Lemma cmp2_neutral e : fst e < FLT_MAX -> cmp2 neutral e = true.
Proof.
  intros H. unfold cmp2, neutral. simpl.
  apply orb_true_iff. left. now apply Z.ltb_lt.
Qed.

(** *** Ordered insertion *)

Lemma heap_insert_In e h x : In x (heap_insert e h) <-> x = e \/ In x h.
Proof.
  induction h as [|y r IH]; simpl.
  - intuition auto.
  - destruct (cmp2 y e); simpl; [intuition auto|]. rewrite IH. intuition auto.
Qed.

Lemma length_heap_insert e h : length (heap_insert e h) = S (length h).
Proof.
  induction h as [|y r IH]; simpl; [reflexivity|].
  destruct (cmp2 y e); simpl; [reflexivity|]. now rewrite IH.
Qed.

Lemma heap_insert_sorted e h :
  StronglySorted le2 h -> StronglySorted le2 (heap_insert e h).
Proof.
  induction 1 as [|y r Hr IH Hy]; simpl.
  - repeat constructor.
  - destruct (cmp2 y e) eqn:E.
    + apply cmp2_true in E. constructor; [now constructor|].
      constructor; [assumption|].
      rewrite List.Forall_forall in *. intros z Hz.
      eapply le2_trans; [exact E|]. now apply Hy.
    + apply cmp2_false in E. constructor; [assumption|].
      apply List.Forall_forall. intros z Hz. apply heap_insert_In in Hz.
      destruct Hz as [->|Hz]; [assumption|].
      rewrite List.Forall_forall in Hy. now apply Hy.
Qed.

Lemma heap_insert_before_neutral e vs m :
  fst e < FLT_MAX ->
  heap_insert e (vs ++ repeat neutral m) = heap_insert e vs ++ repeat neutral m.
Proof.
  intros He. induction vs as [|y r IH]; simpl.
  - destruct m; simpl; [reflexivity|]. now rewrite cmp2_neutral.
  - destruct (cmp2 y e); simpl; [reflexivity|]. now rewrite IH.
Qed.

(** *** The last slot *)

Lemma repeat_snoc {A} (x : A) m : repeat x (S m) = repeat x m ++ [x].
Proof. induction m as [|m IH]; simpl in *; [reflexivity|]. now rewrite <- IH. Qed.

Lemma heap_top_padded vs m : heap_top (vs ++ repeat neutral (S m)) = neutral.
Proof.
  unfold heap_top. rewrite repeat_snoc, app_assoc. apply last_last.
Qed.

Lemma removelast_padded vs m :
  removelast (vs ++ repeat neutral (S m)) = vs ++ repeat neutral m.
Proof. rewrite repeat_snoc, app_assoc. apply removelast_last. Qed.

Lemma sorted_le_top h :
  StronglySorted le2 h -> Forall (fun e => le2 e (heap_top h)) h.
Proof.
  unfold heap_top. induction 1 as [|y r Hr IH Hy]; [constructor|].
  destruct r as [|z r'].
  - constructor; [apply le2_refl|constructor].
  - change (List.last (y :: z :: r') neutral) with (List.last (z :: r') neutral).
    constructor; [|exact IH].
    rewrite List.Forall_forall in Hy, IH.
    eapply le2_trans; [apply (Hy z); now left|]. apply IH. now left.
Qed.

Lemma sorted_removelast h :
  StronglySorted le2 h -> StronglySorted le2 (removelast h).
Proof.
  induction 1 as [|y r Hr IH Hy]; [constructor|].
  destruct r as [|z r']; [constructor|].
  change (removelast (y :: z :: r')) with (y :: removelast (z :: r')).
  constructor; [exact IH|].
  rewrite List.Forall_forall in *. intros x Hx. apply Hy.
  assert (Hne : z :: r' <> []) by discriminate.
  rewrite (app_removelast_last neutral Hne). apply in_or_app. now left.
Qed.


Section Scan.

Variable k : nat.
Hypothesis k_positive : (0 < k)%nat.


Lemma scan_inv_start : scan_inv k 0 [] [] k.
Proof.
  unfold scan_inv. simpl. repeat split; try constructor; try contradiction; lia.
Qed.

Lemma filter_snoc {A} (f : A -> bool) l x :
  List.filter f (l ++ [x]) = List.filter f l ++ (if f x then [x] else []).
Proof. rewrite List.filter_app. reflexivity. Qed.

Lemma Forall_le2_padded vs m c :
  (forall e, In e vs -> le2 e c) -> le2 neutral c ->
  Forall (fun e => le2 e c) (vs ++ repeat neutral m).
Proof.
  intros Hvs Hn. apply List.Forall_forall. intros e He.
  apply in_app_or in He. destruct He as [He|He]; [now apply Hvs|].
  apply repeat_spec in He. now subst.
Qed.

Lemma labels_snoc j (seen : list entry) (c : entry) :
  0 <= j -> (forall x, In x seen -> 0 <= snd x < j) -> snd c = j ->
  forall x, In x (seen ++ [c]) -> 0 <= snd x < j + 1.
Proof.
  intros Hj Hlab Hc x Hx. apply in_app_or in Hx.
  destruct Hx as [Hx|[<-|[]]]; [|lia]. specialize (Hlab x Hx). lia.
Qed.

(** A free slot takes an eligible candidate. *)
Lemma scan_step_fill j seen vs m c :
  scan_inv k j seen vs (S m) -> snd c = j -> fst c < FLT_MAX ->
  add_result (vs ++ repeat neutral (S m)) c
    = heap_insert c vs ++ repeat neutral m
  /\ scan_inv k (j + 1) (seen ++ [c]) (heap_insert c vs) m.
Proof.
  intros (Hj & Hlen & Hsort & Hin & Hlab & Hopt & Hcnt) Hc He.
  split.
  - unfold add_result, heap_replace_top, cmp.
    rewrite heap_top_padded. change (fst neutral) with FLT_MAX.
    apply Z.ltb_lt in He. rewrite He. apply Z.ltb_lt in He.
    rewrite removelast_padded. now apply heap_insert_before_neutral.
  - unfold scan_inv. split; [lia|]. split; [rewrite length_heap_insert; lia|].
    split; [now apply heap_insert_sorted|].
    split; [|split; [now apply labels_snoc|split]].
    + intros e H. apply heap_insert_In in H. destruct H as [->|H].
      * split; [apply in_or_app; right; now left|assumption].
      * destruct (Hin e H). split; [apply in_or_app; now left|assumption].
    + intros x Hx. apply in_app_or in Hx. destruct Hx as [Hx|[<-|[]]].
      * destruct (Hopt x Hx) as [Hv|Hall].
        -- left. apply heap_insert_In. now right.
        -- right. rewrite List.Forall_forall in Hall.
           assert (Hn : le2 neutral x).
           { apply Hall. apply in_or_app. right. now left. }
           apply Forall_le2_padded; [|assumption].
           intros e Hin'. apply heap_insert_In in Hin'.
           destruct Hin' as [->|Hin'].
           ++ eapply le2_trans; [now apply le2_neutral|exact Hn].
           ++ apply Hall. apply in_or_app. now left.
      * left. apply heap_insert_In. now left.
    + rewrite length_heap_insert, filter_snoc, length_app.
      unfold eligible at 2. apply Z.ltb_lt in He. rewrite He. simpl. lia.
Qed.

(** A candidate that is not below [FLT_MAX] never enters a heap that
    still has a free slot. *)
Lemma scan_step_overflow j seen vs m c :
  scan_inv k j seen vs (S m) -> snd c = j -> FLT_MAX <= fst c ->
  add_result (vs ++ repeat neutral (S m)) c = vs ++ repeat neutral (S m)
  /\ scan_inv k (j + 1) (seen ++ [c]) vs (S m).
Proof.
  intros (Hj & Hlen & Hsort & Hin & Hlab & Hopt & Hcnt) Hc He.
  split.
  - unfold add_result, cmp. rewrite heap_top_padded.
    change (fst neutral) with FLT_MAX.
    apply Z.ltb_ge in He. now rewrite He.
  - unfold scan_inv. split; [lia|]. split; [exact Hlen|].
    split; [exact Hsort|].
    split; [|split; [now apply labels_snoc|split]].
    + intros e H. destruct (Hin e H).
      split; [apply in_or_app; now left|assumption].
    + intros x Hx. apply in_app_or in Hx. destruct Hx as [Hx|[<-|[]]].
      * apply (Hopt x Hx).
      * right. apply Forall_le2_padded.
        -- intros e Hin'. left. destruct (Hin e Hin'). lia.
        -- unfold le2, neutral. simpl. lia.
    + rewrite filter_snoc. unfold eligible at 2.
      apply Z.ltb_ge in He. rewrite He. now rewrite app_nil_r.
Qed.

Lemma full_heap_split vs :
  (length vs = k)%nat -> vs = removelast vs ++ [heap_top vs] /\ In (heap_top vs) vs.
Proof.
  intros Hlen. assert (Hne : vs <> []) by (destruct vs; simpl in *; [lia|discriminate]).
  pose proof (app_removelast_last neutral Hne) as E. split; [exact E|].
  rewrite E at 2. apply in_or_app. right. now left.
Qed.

-------

* _EXERCISE_
The response must consist solely of the lines from the first line of the entries through the line containing "- destruct m;", repeated exactly.

* _OUTPUT FOR THIS EXERCISE_
Lemma cmp2_neutral e : fst e < FLT_MAX -> cmp2 neutral e = true.
Proof.
  intros H. unfold cmp2, neutral. simpl.
  apply orb_true_iff. left. now apply Z.ltb_lt.
Qed.

(** *** Ordered insertion *)

Lemma heap_insert_In e h x : In x (heap_insert e h) <-> x = e \/ In x h.
Proof.
  induction h as [|y r IH]; simpl.
  - intuition auto.
  - destruct (cmp2 y e); simpl; [intuition auto|]. rewrite IH. intuition auto.
Qed.

Lemma length_heap_insert e h : length (heap_insert e h) = S (length h).
Proof.
  induction h as [|y r IH]; simpl; [reflexivity|].
  destruct (cmp2 y e); simpl; [reflexivity|]. now rewrite IH.
Qed.

Lemma heap_insert_sorted e h :
  StronglySorted le2 h -> StronglySorted le2 (heap_insert e h).
Proof.
  induction 1 as [|y r Hr IH Hy]; simpl.
  - repeat constructor.
  - destruct (cmp2 y e) eqn:E.
    + apply cmp2_true in E. constructor; [now constructor|].
      constructor; [assumption|].
      rewrite List.Forall_forall in *. intros z Hz.
      eapply le2_trans; [exact E|]. now apply Hy.
    + apply cmp2_false in E. constructor; [assumption|].
      apply List.Forall_forall. intros z Hz. apply heap_insert_In in Hz.
      destruct Hz as [->|Hz]; [assumption|].
      rewrite List.Forall_forall in Hy. now apply Hy.
Qed.

Lemma heap_insert_before_neutral e vs m :
  fst e < FLT_MAX ->
  heap_insert e (vs ++ repeat neutral m) = heap_insert e vs ++ repeat neutral m.
Proof.
  intros He. induction vs as [|y r IH]; simpl.
  - destruct m; simpl; [reflexivity|]. now rewrite cmp2_neutral.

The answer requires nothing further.